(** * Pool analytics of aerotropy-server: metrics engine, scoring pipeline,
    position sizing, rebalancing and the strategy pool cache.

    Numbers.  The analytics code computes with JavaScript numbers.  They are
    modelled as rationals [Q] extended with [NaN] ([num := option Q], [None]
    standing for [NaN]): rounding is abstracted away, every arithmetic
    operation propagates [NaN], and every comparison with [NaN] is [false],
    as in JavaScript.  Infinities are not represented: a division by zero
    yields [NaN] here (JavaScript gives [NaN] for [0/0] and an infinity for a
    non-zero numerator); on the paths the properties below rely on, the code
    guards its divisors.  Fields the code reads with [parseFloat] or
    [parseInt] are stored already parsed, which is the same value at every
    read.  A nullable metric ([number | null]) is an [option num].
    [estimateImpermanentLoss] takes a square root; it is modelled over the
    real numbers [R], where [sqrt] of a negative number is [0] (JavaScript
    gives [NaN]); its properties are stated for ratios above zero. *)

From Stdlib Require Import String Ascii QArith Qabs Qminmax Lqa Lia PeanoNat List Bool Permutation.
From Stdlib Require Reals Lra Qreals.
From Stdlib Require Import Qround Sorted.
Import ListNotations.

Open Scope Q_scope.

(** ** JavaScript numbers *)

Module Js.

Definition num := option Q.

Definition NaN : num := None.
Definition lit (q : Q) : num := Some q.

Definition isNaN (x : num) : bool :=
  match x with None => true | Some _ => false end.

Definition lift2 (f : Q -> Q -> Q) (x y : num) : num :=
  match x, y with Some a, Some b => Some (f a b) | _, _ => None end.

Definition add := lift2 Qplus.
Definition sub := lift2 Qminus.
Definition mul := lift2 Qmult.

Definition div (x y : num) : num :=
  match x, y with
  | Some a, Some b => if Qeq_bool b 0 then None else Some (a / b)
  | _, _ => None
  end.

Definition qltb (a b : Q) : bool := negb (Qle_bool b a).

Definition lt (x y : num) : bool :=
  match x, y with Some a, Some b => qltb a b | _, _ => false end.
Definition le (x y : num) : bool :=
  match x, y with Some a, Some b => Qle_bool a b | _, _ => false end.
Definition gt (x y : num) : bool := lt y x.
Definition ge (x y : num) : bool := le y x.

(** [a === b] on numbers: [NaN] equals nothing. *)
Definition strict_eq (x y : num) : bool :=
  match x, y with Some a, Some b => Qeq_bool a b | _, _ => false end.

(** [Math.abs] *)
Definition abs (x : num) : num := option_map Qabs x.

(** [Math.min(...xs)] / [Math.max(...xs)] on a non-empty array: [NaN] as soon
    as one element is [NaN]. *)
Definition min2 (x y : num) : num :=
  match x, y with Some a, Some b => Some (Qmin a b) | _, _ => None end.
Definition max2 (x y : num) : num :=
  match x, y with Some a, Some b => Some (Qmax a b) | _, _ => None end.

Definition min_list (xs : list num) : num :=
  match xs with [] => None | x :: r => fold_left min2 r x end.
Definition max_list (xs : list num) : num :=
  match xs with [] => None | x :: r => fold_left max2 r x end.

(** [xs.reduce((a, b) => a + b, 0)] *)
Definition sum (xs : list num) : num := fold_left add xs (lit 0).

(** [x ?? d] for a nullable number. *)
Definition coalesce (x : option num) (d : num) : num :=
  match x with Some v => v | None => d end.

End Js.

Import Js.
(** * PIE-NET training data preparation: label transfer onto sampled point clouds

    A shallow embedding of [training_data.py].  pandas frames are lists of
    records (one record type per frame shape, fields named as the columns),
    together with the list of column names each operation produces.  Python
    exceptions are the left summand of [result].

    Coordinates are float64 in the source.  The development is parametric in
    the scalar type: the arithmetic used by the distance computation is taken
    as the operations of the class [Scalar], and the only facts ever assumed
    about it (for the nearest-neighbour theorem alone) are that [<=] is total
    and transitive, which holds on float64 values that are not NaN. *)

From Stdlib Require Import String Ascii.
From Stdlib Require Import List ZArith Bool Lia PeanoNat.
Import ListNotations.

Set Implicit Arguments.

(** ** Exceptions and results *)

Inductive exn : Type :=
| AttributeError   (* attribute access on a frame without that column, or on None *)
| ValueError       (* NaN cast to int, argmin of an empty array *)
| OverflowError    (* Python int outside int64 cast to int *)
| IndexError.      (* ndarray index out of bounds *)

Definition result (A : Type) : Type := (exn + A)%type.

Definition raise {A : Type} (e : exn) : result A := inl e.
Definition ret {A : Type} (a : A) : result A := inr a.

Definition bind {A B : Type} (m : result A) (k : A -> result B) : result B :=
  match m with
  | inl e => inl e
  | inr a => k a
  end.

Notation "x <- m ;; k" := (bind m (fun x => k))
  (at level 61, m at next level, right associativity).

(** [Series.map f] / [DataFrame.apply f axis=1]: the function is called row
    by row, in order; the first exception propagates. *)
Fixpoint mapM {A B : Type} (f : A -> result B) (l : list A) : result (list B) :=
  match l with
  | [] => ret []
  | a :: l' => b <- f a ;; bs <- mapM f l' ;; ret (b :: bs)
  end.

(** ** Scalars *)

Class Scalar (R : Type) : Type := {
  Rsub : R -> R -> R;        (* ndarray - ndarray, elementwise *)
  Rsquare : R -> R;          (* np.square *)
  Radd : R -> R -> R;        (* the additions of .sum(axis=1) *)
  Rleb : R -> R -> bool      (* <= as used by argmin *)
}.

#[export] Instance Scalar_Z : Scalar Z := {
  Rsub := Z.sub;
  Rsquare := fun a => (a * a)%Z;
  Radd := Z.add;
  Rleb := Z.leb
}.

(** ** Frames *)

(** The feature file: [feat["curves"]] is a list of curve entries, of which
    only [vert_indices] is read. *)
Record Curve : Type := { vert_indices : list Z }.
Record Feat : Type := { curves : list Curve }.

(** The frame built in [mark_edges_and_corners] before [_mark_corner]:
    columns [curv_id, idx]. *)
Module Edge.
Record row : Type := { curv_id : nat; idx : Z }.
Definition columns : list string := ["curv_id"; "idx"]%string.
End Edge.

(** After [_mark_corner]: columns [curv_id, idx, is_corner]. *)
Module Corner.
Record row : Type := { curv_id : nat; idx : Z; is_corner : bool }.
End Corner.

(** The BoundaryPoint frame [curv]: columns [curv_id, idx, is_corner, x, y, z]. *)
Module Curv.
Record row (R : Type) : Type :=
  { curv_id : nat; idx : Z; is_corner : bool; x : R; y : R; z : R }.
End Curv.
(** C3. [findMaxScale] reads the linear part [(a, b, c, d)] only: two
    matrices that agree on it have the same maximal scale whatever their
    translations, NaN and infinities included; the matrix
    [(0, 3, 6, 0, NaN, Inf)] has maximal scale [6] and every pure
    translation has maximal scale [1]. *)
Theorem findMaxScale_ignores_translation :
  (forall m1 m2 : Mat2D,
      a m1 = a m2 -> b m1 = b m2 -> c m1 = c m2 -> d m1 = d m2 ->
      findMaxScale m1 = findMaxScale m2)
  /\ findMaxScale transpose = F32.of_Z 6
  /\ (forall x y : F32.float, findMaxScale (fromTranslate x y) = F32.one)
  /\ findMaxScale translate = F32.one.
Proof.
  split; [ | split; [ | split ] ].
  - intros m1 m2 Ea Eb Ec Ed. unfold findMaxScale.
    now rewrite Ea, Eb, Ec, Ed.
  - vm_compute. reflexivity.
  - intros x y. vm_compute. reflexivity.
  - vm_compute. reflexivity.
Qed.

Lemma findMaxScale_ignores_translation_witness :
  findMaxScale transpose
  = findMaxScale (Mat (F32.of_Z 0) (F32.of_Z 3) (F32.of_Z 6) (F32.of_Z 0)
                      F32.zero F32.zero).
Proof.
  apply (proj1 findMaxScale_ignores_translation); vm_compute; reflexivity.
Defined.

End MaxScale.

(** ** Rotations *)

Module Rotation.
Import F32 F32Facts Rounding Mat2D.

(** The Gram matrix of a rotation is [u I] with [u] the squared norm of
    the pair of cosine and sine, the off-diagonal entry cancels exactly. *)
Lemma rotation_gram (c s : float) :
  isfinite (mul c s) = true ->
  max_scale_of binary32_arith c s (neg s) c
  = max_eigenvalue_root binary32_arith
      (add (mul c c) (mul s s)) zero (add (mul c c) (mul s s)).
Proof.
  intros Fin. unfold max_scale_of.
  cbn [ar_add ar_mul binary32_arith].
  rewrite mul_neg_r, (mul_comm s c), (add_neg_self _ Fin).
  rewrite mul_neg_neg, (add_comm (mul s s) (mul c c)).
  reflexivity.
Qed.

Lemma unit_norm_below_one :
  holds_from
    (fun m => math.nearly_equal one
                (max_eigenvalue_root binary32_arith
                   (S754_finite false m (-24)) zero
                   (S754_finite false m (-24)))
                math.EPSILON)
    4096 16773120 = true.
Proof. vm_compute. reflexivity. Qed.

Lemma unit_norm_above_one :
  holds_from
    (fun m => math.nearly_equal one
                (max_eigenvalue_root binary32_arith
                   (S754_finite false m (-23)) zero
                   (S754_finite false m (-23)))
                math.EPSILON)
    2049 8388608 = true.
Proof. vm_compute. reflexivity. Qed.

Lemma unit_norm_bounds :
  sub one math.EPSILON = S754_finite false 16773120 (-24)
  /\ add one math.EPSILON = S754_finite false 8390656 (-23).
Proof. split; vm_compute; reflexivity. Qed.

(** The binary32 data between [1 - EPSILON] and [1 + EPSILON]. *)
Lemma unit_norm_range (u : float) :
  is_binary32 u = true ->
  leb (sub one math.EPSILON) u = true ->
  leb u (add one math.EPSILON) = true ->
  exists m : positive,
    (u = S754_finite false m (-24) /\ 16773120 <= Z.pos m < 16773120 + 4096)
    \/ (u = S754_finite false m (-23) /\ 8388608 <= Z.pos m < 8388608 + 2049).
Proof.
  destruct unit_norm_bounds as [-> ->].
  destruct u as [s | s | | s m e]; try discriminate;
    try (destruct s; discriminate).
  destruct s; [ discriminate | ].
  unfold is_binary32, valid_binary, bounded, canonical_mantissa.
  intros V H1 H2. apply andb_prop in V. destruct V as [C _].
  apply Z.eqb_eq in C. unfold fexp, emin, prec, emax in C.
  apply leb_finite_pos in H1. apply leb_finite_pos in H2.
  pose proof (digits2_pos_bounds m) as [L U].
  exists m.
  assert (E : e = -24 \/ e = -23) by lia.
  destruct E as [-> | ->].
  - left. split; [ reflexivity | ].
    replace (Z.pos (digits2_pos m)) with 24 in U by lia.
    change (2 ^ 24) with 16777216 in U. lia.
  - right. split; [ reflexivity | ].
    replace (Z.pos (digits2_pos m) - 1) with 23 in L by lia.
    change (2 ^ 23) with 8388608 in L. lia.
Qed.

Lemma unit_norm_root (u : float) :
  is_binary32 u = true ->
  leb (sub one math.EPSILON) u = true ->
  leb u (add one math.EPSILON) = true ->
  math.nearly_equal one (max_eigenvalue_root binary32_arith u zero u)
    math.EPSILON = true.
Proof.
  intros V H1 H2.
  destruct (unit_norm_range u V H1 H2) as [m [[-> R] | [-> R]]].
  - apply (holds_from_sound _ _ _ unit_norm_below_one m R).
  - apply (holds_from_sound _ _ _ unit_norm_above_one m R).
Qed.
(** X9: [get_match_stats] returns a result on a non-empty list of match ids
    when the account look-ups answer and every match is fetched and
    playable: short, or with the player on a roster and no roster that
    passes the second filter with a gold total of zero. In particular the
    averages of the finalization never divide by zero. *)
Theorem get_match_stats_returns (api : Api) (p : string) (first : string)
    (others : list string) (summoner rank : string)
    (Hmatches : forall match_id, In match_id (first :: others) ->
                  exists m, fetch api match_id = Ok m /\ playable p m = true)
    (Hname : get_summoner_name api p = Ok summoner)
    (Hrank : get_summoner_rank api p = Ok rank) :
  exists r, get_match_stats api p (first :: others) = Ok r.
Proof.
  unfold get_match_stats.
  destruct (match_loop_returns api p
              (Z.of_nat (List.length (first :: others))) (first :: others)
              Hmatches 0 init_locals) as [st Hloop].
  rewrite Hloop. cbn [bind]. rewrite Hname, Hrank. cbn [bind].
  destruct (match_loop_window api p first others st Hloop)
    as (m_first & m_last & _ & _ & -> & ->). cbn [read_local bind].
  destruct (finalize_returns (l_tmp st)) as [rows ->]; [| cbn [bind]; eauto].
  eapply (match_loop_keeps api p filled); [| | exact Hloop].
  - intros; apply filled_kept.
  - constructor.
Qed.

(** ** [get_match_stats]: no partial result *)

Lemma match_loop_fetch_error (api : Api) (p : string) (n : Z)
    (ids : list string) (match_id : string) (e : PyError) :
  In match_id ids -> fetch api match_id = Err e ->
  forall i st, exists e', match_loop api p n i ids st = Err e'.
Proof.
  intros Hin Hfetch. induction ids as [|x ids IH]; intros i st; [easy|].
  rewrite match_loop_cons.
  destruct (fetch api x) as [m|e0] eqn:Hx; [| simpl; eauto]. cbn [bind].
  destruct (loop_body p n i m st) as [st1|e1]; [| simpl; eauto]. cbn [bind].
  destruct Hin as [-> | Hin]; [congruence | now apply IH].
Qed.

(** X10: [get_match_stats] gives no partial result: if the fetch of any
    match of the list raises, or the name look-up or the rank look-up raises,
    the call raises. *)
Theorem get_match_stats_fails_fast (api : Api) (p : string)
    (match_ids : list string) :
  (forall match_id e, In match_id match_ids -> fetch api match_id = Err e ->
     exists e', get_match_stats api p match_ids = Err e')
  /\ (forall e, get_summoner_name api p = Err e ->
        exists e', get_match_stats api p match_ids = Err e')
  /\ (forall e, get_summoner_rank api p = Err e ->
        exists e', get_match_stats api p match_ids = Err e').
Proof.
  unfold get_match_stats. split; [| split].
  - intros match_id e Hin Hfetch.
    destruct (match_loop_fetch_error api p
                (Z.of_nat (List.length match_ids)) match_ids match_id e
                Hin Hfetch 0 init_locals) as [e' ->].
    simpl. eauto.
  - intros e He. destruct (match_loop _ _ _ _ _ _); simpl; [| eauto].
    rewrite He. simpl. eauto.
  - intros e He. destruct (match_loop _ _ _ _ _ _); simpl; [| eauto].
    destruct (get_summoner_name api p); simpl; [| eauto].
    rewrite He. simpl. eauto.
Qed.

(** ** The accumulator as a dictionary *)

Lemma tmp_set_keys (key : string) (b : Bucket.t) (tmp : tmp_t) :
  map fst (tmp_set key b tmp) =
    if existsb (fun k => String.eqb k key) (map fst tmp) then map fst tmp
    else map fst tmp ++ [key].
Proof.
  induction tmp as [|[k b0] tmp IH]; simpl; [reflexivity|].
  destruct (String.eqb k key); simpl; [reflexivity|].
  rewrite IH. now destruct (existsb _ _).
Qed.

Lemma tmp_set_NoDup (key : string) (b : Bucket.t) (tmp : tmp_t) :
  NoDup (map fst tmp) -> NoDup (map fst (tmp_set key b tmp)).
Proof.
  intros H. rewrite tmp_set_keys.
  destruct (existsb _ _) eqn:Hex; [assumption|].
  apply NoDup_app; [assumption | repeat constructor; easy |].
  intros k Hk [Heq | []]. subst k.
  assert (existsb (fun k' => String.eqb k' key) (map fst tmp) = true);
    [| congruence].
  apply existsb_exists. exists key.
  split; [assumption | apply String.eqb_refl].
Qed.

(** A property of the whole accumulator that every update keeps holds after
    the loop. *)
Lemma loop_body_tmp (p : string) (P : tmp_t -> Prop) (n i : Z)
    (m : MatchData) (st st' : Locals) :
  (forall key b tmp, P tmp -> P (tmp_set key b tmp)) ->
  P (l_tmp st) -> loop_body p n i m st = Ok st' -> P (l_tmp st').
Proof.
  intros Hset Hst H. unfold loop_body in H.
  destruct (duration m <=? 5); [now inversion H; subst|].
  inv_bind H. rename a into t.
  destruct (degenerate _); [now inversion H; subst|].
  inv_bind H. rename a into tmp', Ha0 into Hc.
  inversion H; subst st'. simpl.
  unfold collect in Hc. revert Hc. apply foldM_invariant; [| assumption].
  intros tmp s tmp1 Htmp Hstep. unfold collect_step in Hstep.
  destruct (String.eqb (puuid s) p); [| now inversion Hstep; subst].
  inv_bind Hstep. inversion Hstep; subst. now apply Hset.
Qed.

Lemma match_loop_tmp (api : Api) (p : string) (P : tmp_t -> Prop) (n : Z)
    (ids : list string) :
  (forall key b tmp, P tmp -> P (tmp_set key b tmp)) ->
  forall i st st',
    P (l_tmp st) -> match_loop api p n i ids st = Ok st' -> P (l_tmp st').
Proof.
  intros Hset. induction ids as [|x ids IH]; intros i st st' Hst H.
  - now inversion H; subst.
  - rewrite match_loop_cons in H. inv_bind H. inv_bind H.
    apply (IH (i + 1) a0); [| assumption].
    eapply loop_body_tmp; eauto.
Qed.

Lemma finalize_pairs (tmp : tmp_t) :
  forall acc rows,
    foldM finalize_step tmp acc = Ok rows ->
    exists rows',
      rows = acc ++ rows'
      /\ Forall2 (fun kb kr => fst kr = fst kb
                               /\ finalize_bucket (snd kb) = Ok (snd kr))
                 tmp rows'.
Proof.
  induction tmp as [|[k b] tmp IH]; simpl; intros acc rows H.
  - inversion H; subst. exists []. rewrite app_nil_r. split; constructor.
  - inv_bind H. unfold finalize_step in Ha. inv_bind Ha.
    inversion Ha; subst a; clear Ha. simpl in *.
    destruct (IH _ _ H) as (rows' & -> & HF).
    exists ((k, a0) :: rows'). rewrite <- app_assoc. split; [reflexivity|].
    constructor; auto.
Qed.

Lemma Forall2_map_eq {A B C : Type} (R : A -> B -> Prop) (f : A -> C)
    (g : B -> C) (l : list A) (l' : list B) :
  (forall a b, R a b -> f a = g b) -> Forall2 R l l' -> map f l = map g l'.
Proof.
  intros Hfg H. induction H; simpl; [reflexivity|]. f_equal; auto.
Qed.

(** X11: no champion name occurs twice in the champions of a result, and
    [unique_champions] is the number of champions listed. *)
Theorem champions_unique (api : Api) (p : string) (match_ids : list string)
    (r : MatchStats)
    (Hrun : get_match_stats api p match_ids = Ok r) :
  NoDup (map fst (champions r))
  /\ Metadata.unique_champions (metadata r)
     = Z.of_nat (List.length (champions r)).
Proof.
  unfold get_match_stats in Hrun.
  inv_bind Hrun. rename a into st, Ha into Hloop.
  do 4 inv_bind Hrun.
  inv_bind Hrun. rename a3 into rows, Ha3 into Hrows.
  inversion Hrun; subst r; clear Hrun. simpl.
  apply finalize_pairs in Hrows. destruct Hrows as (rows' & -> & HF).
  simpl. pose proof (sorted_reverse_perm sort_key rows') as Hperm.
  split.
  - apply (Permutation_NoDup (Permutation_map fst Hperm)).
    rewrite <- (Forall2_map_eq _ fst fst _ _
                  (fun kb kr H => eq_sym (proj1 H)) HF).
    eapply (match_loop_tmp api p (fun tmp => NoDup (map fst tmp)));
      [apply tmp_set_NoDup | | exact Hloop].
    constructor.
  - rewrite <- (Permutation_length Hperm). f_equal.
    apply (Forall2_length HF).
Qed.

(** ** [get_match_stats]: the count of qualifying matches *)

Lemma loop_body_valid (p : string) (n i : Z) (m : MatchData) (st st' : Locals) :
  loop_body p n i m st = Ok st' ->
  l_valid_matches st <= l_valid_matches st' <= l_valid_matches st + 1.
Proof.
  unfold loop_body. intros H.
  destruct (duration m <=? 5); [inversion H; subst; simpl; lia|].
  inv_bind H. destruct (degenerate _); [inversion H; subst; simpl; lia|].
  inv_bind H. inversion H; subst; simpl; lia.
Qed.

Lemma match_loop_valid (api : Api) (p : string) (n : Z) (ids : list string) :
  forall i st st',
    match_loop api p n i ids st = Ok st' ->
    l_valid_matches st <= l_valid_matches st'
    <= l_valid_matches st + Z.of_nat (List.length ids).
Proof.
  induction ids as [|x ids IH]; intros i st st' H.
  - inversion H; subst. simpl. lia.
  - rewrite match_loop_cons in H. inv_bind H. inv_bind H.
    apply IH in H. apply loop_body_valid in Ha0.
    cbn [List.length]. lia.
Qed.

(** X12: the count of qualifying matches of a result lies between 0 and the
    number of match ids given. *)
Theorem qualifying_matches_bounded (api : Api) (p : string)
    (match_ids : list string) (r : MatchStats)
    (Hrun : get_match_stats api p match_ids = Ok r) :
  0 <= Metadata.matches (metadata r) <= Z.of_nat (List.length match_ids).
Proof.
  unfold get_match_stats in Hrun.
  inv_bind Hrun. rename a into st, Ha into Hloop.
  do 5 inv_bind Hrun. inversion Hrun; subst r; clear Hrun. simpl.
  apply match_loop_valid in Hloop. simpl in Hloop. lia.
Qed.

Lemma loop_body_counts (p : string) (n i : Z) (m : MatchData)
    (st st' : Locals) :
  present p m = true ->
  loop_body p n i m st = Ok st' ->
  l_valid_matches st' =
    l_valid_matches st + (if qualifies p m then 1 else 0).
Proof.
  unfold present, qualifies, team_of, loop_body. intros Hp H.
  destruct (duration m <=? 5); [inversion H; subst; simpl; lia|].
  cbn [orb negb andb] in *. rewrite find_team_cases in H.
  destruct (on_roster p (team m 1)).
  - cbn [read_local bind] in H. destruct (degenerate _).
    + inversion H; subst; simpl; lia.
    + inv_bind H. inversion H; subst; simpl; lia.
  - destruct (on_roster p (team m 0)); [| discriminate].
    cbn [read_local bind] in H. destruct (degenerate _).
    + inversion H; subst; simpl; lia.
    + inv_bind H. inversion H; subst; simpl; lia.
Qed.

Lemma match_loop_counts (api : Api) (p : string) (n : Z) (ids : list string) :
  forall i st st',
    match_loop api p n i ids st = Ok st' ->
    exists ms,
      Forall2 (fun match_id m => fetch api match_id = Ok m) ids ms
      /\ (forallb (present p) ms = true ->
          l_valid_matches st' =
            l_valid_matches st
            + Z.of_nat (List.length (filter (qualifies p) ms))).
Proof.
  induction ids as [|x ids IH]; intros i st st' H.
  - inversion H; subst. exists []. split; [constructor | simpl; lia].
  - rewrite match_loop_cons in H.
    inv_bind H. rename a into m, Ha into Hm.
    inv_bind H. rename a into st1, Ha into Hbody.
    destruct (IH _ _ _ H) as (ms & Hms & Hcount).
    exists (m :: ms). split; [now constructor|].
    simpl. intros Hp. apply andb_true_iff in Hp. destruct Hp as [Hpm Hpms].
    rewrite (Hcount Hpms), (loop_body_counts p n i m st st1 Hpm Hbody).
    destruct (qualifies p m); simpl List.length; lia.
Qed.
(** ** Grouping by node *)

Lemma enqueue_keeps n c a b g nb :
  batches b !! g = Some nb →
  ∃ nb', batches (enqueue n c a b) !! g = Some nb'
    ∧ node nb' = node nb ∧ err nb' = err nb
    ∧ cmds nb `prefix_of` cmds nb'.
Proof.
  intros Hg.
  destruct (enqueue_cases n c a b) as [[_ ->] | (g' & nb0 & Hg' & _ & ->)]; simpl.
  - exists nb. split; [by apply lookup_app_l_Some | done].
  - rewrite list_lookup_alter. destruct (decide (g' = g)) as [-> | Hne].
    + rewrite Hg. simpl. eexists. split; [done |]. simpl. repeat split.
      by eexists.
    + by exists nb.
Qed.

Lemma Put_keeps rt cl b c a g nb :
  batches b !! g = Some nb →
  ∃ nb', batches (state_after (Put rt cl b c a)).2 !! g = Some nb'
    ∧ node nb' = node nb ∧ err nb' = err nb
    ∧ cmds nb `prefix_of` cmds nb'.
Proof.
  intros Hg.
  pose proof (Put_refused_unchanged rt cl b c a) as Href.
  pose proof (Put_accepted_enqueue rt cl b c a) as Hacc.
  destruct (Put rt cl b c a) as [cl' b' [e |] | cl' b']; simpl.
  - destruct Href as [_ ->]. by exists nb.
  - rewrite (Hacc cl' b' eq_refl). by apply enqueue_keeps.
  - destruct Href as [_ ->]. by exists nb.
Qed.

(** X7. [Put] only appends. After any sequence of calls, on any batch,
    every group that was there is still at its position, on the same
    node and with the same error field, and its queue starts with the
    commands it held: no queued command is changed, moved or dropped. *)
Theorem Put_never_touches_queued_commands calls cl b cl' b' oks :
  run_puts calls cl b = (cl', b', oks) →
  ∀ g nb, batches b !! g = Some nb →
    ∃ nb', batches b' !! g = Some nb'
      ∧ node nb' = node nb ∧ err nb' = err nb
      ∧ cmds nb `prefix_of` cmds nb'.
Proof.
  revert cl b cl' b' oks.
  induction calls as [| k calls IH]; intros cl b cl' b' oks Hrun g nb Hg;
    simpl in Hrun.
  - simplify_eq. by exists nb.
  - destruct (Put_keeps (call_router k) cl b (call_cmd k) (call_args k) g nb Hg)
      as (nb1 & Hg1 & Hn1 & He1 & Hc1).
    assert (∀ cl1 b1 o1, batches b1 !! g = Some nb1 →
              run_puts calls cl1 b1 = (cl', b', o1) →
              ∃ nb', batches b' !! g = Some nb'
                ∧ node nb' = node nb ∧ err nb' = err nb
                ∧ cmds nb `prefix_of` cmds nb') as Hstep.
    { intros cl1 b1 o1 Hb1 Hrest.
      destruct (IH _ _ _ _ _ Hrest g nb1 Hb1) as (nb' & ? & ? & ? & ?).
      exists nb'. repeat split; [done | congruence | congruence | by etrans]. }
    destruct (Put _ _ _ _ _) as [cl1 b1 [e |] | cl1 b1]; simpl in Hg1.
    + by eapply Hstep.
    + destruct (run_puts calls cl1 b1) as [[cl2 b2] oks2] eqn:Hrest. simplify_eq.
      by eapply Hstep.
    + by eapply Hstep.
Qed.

Work request ::
Begin with the line above that has "intros Hset. induction" and continue through the line that has "- inversion H; subst. exists []. rewrite", setting each one down exactly. Stop there.

Exercise answer ::
  intros Hset. induction ids as [|x ids IH]; intros i st st' Hst H.
  - now inversion H; subst.
  - rewrite match_loop_cons in H. inv_bind H. inv_bind H.
    apply (IH (i + 1) a0); [| assumption].
    eapply loop_body_tmp; eauto.
Qed.

Lemma finalize_pairs (tmp : tmp_t) :
  forall acc rows,
    foldM finalize_step tmp acc = Ok rows ->
    exists rows',
      rows = acc ++ rows'
      /\ Forall2 (fun kb kr => fst kr = fst kb
                               /\ finalize_bucket (snd kb) = Ok (snd kr))
                 tmp rows'.
Proof.
  induction tmp as [|[k b] tmp IH]; simpl; intros acc rows H.
  - inversion H; subst. exists []. rewrite app_nil_r. split; constructor.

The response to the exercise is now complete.